So would calling climate change "the climate crisis" make a difference? That's the contention of cognitive linguist George Lakoff, who was featured on one NPR segment. Lakoff says people think of the "climate" as something positive. And "change" is not bad. "Global warming?" Maybe that's an even worse term, Lakoff tells host Guy Raz:

Global warming applies to climate, not weather, and most people don't think of the difference, and so you shouldn't be talking just about global warming. You should be talking about the climate crisis. That, I think, is very important and then you explain what a crisis is. But the people who are in the environmental movement are very bad at communication, and they haven't done that.

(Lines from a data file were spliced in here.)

Definition kmemdup (src : list Z) (len : Z) : UM (option kbuf) :=
  p ← kmalloc len;
  match p with
  | Some p => bs ← lift (write_at (kb_bytes p) 0 (take (Z.to_nat len) src)); mret (Some (KBuf (kb_addr p) bs))
  | None => mret None
  end.

(** An [ERR_PTR] on the left. *)
Definition memdup_user (src len : Z) : UM (Z + kbuf) :=
  p ← kmalloc len;
  match p with
  | None => mret (inl (- ENOMEM))
  | Some p =>
      m ← user_mem;
      match copy_from_user m src len with
      | None => _ ← kfree (kb_addr p); mret (inl (- EFAULT))
      | Some bs => bs ← lift (write_at (kb_bytes p) 0 bs); mret (inr (KBuf (kb_addr p) bs))
      end
  end.

Definition strndup_user (s n : Z) : UM (Z + kbuf) :=
  m ← user_mem;
  let length := strnlen_user m s n in
  if length =? 0 then mret (inl (- EFAULT))
  else if length >? n then mret (inl (- EINVAL))
  else
    p ← memdup_user s length;
    match p with
    | inl e => mret (inl e)
    | inr p => bs ← lift (arr_set (kb_bytes p) (length - 1) 0); mret (inr (KBuf (kb_addr p) bs))
    end.

Definition memdup_user_nul (src len : Z) : UM (Z + kbuf) :=
  p ← kmalloc (u64 (len + 1));
  match p with
  | None => mret (inl (- ENOMEM))
  | Some p =>
      m ← user_mem;
      match copy_from_user m src len with
      | None => _ ← kfree (kb_addr p); mret (inl (- EFAULT))
      | Some bs =>
          bs ← lift (write_at (kb_bytes p) 0 bs);
          bs ← lift (arr_set bs len 0);
          mret (inr (KBuf (kb_addr p) bs))
      end
  end.

(** ** Command lines *)

(** The members of an [mm_struct] that are read. *)
Record cmd_mm := CmdMm { arg_start : Z; arg_end : Z; env_start : Z; env_end : Z }.

(** [access_process_vm] into the buffer, from an offset on: the number of bytes. *)
Definition read_into (addr : Z) (buffer : list Z) (off len : Z) : UM (Z * list Z) :=
  m ← user_mem;
  let bs := access_process_vm m addr len in
  buffer ← lift (write_at buffer off bs);
  mret (Z.of_nat (length bs), buffer).

(** The branch for a process that has overwritten the end of its arguments. *)
Definition cmdline_title (mm : cmd_mm) (buffer : list Z) (buflen res : Z) : UM (Z * list Z) :=
  len ← lift (strnlen buffer res);
  if len <? res then mret (len, buffer)
  else
    let len := u32 (env_end mm - env_start mm) in
    let len := if len >? u32 (buflen - res) then u32 (buflen - res) else len in
    '(n, buffer) ← read_into (env_start mm) buffer res len;
    res ← lift (strnlen buffer (res + n));
    mret (res, buffer).

(** The result and the buffer afterwards; [None] when the task has no address space. *)
Definition get_cmdline (mm : option cmd_mm) (buffer : list Z) (buflen : Z) : UM (Z * list Z) :=
  match mm with
  | None => mret (0, buffer)
  | Some mm =>
      if arg_end mm =? 0 then mret (0, buffer)
      else
        let len := u32 (arg_end mm - arg_start mm) in
        let len := if len >? u32 buflen then u32 buflen else len in
        '(res, buffer) ← read_into (arg_start mm) buffer 0 len;
        if 0 <? res
        then
          c ← lift (arr_get buffer (res - 1));
          if negb (c =? 0) && (len <? u32 buflen) then cmdline_title mm buffer buflen res else mret (res, buffer)
        else mret (res, buffer)
  end.

(** ** Their behaviour *)

Class UtilOk : Prop := {
  fresh_ok live : fresh live ∉ live ∧ is_kernel_rodata (fresh live) = false;
  copy_ok m a n l : 0 ≤ n → copy_from_user m a n = Some l →
    Z.of_nat (length l) = n ∧ ∀ i, (i < length l)%nat → m !! (a + Z.of_nat i) = l !! i;
  (** the length with the NUL; 0 on a fault, more than [n] when there is no NUL *)
  strnlen_user_ok m a n : let r := strnlen_user m a n in
    r = 0 ∨ n < r ∨ (1 ≤ r ≤ n ∧ ∀ i, 0 ≤ i < r - 1 → m !! (a + i) ≠ Some 0);
  access_ok m a n : 0 ≤ n → Z.of_nat (length (access_process_vm m a n)) ≤ n
}.
Context `{Hu : !UtilOk}.
Implicit Types s : util_state.

Lemma live_back (a : Z) (l : gset Z) : a ∉ l → ({[a]} ∪ l) ∖ {[a]} = l.
Proof using. intros Ha. apply leibniz_equiv. rewrite difference_union_distr_l, difference_diag, (left_id ∅ (∪)). by apply difference_disjoint; apply disjoint_singleton_r. Qed.

Lemma wp_kmalloc len s (Q : option kbuf → util_state → Prop) :
  (∀ ans, Q None (Util ans (ut_live s) (ut_user s))) →
  (∀ ans, Q (Some (KBuf (fresh (ut_live s)) (replicate (Z.to_nat len) uninit))) (Util ans ({[fresh (ut_live s)]} ∪ ut_live s) (ut_user s))) →
  wp (kmalloc len) Q s.
Proof using. intros H1 H2. unfold wp, kmalloc. by destruct (match ut_answers s with [] => false | a :: _ => truthy a end). Qed.

Lemma wp_kfree a s (Q : () → util_state → Prop) : a ∈ ut_live s → Q tt (set_live (λ l, l ∖ {[a]}) s) → wp (kfree a) Q s.
Proof using.
  intros Ha HQ. unfold kfree. do 3 wp_step. rewrite bool_decide_false by (by intros Hn). eapply wp_lift; [done|]. by wp_step.
Qed.

(** An access sees some memory, the one there is when nobody writes it. *)
Lemma wp_user_mem s (Q : gmap Z Z → util_state → Prop) :
  (∀ m l, (∀ m0, ut_user s = [m0] → m = m0 ∧ l = [m0]) → Q m (Util (ut_answers s) (ut_live s) l)) → wp user_mem Q s.
Proof using.
  intros HQ. unfold wp, user_mem. destruct s as [ans live [|m [|m' l]]]; simpl in *; apply HQ; naive_solver.
Qed.

Lemma write_at_0 (buf bs : list Z) :
  (length bs ≤ length buf)%nat → write_at buf 0 bs = Some (bs ++ drop (length bs) buf).
Proof using.
  intros Hl. unfold write_at. replace (0 + Z.of_nat (length bs) <=? Z.of_nat (length buf)) with true by (symmetry; apply Z.leb_le; lia). done.
Qed.

(** The copy fills the buffer; a failed one frees it. *)
Lemma wp_memdup_user a n s (Q : Z + kbuf → util_state → Prop) :
  0 ≤ n →
  (∀ ans l e, e = - ENOMEM ∨ e = - EFAULT → Q (inl e) (Util ans (ut_live s) l)) →
  (∀ ans l m bs, (∀ m0, ut_user s = [m0] → m = m0) → copy_from_user m a n = Some bs →
     Q (inr (KBuf (fresh (ut_live s)) bs)) (Util ans ({[fresh (ut_live s)]} ∪ ut_live s) l)) →
  wp (memdup_user a n) Q s.
Proof using Hu.
  intros Hn Hl Hr. destruct (fresh_ok (ut_live s)) as [Hf _]. unfold memdup_user. wp_step. apply wp_kmalloc; intros ans.
  { wp_step. apply Hl. by left. }
  wp_step. apply wp_user_mem. simpl. intros m l Hm. destruct (copy_from_user m a n) as [bs|] eqn:Ec.
  - destruct (copy_ok m a n bs Hn Ec) as [Hlen _]. wp_step. eapply wp_lift.
    { apply write_at_0. rewrite length_replicate. lia. }
    wp_step. rewrite drop_ge, app_nil_r by (rewrite length_replicate; lia). eapply Hr; [|exact Ec]. intros m0 E. by destruct (Hm m0 E).
  - wp_step. apply wp_kfree; [apply elem_of_union_l; by apply elem_of_singleton|]. wp_step. unfold set_live. simpl. rewrite live_back by done.
    apply Hl. by right.
Qed.

Lemma arr_set_last (l : list Z) n : Z.of_nat (length l) = n → 0 < n → arr_set l (n - 1) 0 = Some (<[Z.to_nat (n - 1) := 0]> l).
Proof using.
  intros Hl Hn. unfold arr_set. replace (_ && _) with true; [done|]. symmetry. apply andb_true_iff. split; [apply Z.leb_le|apply Z.ltb_lt]; lia.
Qed.

(** [strndup_user] returns a fresh buffer that ends in its only guaranteed NUL, is no
    longer than allowed and holds what was in user memory, even if other threads
    change the string between the measurement of its length and the copy; when they
    do not it is the string itself.  On an error nothing stays allocated. *)
Theorem strndup_user_correct a n s :
  0 ≤ n → wp (strndup_user a n) (λ r s',
    match r with
    | inl e => (e = - EFAULT ∨ e = - EINVAL ∨ e = - ENOMEM) ∧ ut_live s' = ut_live s
    | inr p => kb_addr p ∉ ut_live s ∧ ut_live s' = ({[kb_addr p]} ∪ ut_live s) ∧
        ∃ k, Z.of_nat (length (kb_bytes p)) = k ∧ 1 ≤ k ≤ n ∧ kb_bytes p !! Z.to_nat (k - 1) = Some 0 ∧
          ∀ m, ut_user s = [m] → ∀ i : nat, Z.of_nat i < k - 1 → kb_bytes p !! i = m !! (a + Z.of_nat i) ∧ kb_bytes p !! i ≠ Some 0
    end) s.
Proof using Hu.
  intros Hn. destruct (fresh_ok (ut_live s)) as [Hf _]. unfold strndup_user. wp_step. apply wp_user_mem. intros m0 l0 Hm0. cbv zeta.
  pose proof (strnlen_user_ok m0 a n) as Hs. cbv zeta in Hs. set (k := strnlen_user m0 a n) in *.
  destruct (Z.eqb_spec k 0); [wp_step; naive_solver|]. rewrite Z.gtb_ltb. destruct (Z.ltb_spec n k); [wp_step; naive_solver|].
  destruct Hs as [?|[?|[Hk Hs]]]; [lia|lia|]. wp_step. apply wp_memdup_user; [lia| |]; simpl.
  - intros ans l e He. wp_step. naive_solver.
  - intros ans l m bs Hm Ec. destruct (copy_ok m a k bs ltac:(lia) Ec) as [Hlen Hb]. wp_step. eapply wp_lift; [by apply arr_set_last; [|lia]|].
    wp_step. simpl. split_and!; [done|done|]. exists k. rewrite length_insert. split_and!; [done|lia|lia|apply list_lookup_insert_eq; lia|].
    intros m1 E1 i Hi. destruct (Hm0 m1 E1) as [-> ->]. rewrite (Hm m1 eq_refl) in *. rewrite list_lookup_insert_ne by lia.
    rewrite <- Hb by lia. split; [done|]. apply Hs. lia.
Qed.

(** ** Strings of the kernel *)

Lemma strlen_spec l k :
  strlen l = Some k → 0 ≤ k < Z.of_nat (length l) ∧ l !! Z.to_nat k = Some 0 ∧ ∀ i : nat, Z.of_nat i < k → l !! i ≠ Some 0.
Proof using.
  revert k. induction l as [|c l IH]; intros k; simpl; [done|]. destruct (Z.eqb_spec c 0) as [->|Hc].
  - intros [= <-]. split_and!; [lia|lia|done|lia].
  - destruct (strlen l) as [n|] eqn:E; [|done]. simpl. intros [= <-]. destruct (IH n eq_refl) as (L & Z0 & N0). split_and!; [lia|lia| |].
    + by replace (Z.to_nat (n + 1)) with (S (Z.to_nat n)) by lia.
    + intros [|i] Hi; simpl; [congruence|apply N0; lia].
Qed.

Lemma strnlen_spec l n :
  0 ≤ n ≤ Z.of_nat (length l) → ∃ k, strnlen l n = Some k ∧ 0 ≤ k ≤ n ∧ (∀ i : nat, Z.of_nat i < k → l !! i ≠ Some 0) ∧
    (k < n → l !! Z.to_nat k = Some 0).
Proof using.
  unfold strnlen. intros Hn. assert (∃ j : nat, n = Z.of_nat j) as [j ->] by (exists (Z.to_nat n); lia). rewrite Nat2Z.id.
  revert l Hn. induction j as [|j IH]; intros l Hn; simpl; [exists 0; split_and!; [done|lia|lia|intros; lia|lia]|].
  destruct l as [|c l]; simpl in *; [lia|]. destruct (Z.eqb_spec c 0) as [->|Hc]; [exists 0; split_and!; [done|lia|lia|intros; lia|done]|].
  destruct (IH l ltac:(lia)) as (k & -> & K1 & K2 & K3). exists (k + 1). simpl. split_and!; [done|lia|lia| |].
  - intros [|i] Hi; simpl; [congruence|apply K2; lia].
  - intros Hk. replace (Z.to_nat (k + 1)) with (S (Z.to_nat k)) by lia. apply K3. lia.
Qed.

Lemma take_write_at (bs buf : list Z) len :
  0 ≤ len ≤ Z.of_nat (length bs) → Z.of_nat (length buf) = len →
  write_at buf 0 (take (Z.to_nat len) bs) = Some (take (Z.to_nat len) bs).
Proof using. intros H1 H2. rewrite write_at_0 by (rewrite length_take; lia). rewrite drop_ge, app_nil_r by (rewrite length_take; lia). done. Qed.

(** A duplicate of a string is the string up to its NUL, in a fresh buffer. *)
Lemma wp_kstrdup b k s (Q : option kbuf → util_state → Prop) :
  strlen (kb_bytes b) = Some k → Z.of_nat (length (kb_bytes b)) < 2 ^ 64 →
  (∀ ans, Q None (Util ans (ut_live s) (ut_user s))) →
  (∀ ans, Q (Some (KBuf (fresh (ut_live s)) (take (Z.to_nat (k + 1)) (kb_bytes b)))) (Util ans ({[fresh (ut_live s)]} ∪ ut_live s) (ut_user s))) →
  wp (kstrdup (Some b)) Q s.
Proof using.
  intros Ek Hl HN HS. destruct (strlen_spec _ _ Ek) as (K1 & _). unfold kstrdup. wp_step. eapply wp_lift; [exact Ek|].
  rewrite u64_small by lia. wp_step. apply wp_kmalloc; intros ans; [wp_step; apply HN|]. wp_step. simpl.
  eapply wp_lift; [apply take_write_at; [lia|rewrite length_replicate; lia]|]. wp_step. apply HS.
Qed.

(** [kfree_const] undoes [kstrdup_const]: whether the string was copied or, being
    in read-only memory, shared, nothing stays allocated. *)
Theorem kstrdup_const_free b k s :
  strlen (kb_bytes b) = Some k → Z.of_nat (length (kb_bytes b)) < 2 ^ 64 →
  wp (r ← kstrdup_const b; match r with Some p => kfree_const p | None => mret tt end) (λ _ s', ut_live s' = ut_live s) s.
Proof using Hu.
  intros Ek Hl. destruct (fresh_ok (ut_live s)) as [Hf Hr]. unfold kstrdup_const, kfree_const. wp_step.
  destruct (is_kernel_rodata (kb_addr b)) eqn:Eb; [wp_step; rewrite Eb; simpl; by wp_step|].
  eapply wp_kstrdup; [done|done|intros ans; by wp_step|]. intros ans. simpl. rewrite Hr. simpl. apply wp_kfree.
  - apply elem_of_union_l. by apply elem_of_singleton.
  - simpl. by apply live_back.
Qed.

(** [kstrndup] copies at most [max] characters and ends them with a NUL. *)
Theorem kstrndup_correct b max s :
  0 ≤ max ≤ Z.of_nat (length (kb_bytes b)) → Z.of_nat (length (kb_bytes b)) < 2 ^ 64 - 1 →
  wp (kstrndup (Some b) max) (λ r s',
    match r with
    | None => ut_live s' = ut_live s
    | Some p => ut_live s' = ({[kb_addr p]} ∪ ut_live s) ∧ ∃ k, 0 ≤ k ≤ max ∧ kb_bytes p = take (Z.to_nat k) (kb_bytes b) ++ [0] ∧
        (∀ i : nat, Z.of_nat i < k → kb_bytes b !! i ≠ Some 0) ∧ (k < max → kb_bytes b !! Z.to_nat k = Some 0)
    end) s.
Proof using.
  intros Hm Hl. destruct (strnlen_spec _ _ Hm) as (k & Ek & K1 & K2 & K3). unfold kstrndup. wp_step. eapply wp_lift; [exact Ek|].
  rewrite u64_small by lia. wp_step. apply wp_kmalloc; intros ans; [by wp_step|]. wp_step. simpl.
  set (bs := take (Z.to_nat k) (kb_bytes b)). assert (length bs = Z.to_nat k) as Lb by (unfold bs; rewrite length_take; lia).
  eapply wp_lift; [apply write_at_0; rewrite length_replicate; lia|]. wp_step. rewrite drop_replicate.
  replace (Z.to_nat (k + 1) - length bs)%nat with 1%nat by lia. simpl. eapply wp_lift.
  { replace k with (k + 1 - 1) at 1 by lia. apply arr_set_last; [rewrite length_app; simpl; lia|lia]. }
  wp_step. simpl. split; [done|]. exists k. split_and!; [lia|lia| |done|done].
  fold bs. replace (Z.to_nat (k + 1 - 1)) with (length bs + 0)%nat by lia. by rewrite insert_app_r.
Qed.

He said when Americans hear "global warming" they assume "that it applies to every place uniformly on the Earth. That is false too. They are thinking about weather, not about climate."

Today's NPR story by Christopher Joyce reviews how climate scientists have shot themselves in the foot by making mistakes, and then failing to respond quickly and effectively to attacks.  He quotes greenie Steven Hamburg:

We've done a poor job of explaining how these things are done. So how do we make predictions about the future? How do we understand impacts? How much is empirical so it's direct measurement? How much of it is modeled? How much of it is theoretical?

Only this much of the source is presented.